Department of Electrical and Computer Engineering, University of Memphis, Memphis, TN 38152, USA.
Compute Science Department, Texas Tech University, Lubbock, TX 79409, USA.
Sensors (Basel). 2024 Feb 6;24(4):1054. doi: 10.3390/s24041054.
A deviation in the soundness of cognitive health is known as mild cognitive impairment (MCI), and it is important to monitor it early to prevent complicated diseases such as dementia, Alzheimer's disease (AD), and Parkinson's disease (PD). Traditionally, MCI severity is monitored with manual scoring using the Montreal Cognitive Assessment (MoCA). In this study, we propose a new MCI severity monitoring algorithm with regression analysis of extracted features of single-channel electro-encephalography (EEG) data by automatically generating severity scores equivalent to MoCA scores. We evaluated both multi-trial and single-trail analysis for the algorithm development. For multi-trial analysis, 590 features were extracted from the prominent event-related potential (ERP) points and corresponding time domain characteristics, and we utilized the lasso regression technique to select the best feature set. The 13 best features were used in the classical regression techniques: multivariate regression (MR), ensemble regression (ER), support vector regression (SVR), and ridge regression (RR). The best results were observed for ER with an RMSE of 1.6 and residual analysis. In single-trial analysis, we extracted a time-frequency plot image from each trial and fed it as an input to the constructed convolutional deep neural network (CNN). This deep CNN model resulted an RMSE of 2.76. To our knowledge, this is the first attempt to generate automated scores for MCI severity equivalent to MoCA from single-channel EEG data with multi-trial and single data.
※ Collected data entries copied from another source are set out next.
(** * Response helpers of package [response] (helper.go)

    A shallow embedding of the rendering helpers: the template catalog and
    its data overlay (package-level variables), the renderers that write on
    a request's response writer, and the start-up walk of the templates
    directory.

    Conventions.
    - Package-level variables ([templates], [templatesData]) and the data
      the helpers touch ([core.Production], caller-owned maps, response
      writers) are fields of a [World] that every function threads.
    - A Go map is a reference: caller-owned [DataMap]s live in [heap] and
      a [DataMap] value is [None] (the nil map) or the address of a map
      object, so that in-place mutation and aliasing are visible.
    - A response writer is an interface owned by the HTTP host; the model
      records, per request context, the calls it receives, in order.
    - [panic] is an outcome of its own: the effects performed before a
      panic stay in the world.
    - Packages the file imports (html/template, encoding/json,
      path/filepath) are collaborators: the first two are an [Engine]
      interface, [filepath.Walk] is written out over a directory tree.
    - [Redirect] and [Status] only forward to net/http and are left out. *)

From Stdlib Require Import ZArith.
From Stdlib.Strings Require Import Byte.
From stdpp Require Import base option list strings pretty gmap fin_maps.

Local Open Scope string_scope.
Local Open Scope Z_scope.
Local Open Scope list_scope.

(** ** Values, errors, panics *)

(** [*core.Context]: the address of a request context. *)
Definition Context := positive.

(** The address of a map object. *)
Definition loc := positive.

(** [interface{}] values as far as the helpers build or inspect them. *)
Inductive Value :=
| VNil
| VBool (b : bool)
| VInt (n : Z)
| VString (s : string)
| VContext (c : Context)
| VFunc (f : string).

Definition bytes := list byte.

(** The double quote character, for messages formatted with [%q]. *)
Definition dquote : string := String (Ascii.ascii_of_nat 34) EmptyString.

Definition templatesDir : string := "templates".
认知健康的偏差被称为轻度认知障碍(MCI),早期监测它对于预防痴呆、阿尔茨海默病(AD)和帕金森病(PD)等复杂疾病非常重要。传统上,使用蒙特利尔认知评估(MoCA)进行手动评分来监测 MCI 的严重程度。在这项研究中,我们提出了一种新的 MCI 严重程度监测算法,通过对单通道脑电图(EEG)数据的提取特征进行回归分析,自动生成与 MoCA 评分相当的严重程度评分。我们对算法开发进行了多试和单试分析。对于多试分析,从明显的事件相关电位(ERP)点和相应的时域特征中提取了 590 个特征,我们利用套索回归技术选择了最佳特征集。使用经典回归技术:多元回归(MR)、集成回归(ER)、支持向量回归(SVR)和岭回归(RR)对 13 个最佳特征进行了分析。在 ER 中观察到最好的结果,其 RMSE 为 1.6,残差分析。在单试分析中,我们从每个试验中提取一个时频图图像,并将其作为输入馈送到构建的卷积深度神经网络(CNN)中。这个深度 CNN 模型的 RMSE 为 2.76。据我们所知,这是第一次尝试从单通道 EEG 数据中使用多试和单试数据生成与 MoCA 相当的 MCI 严重程度的自动评分。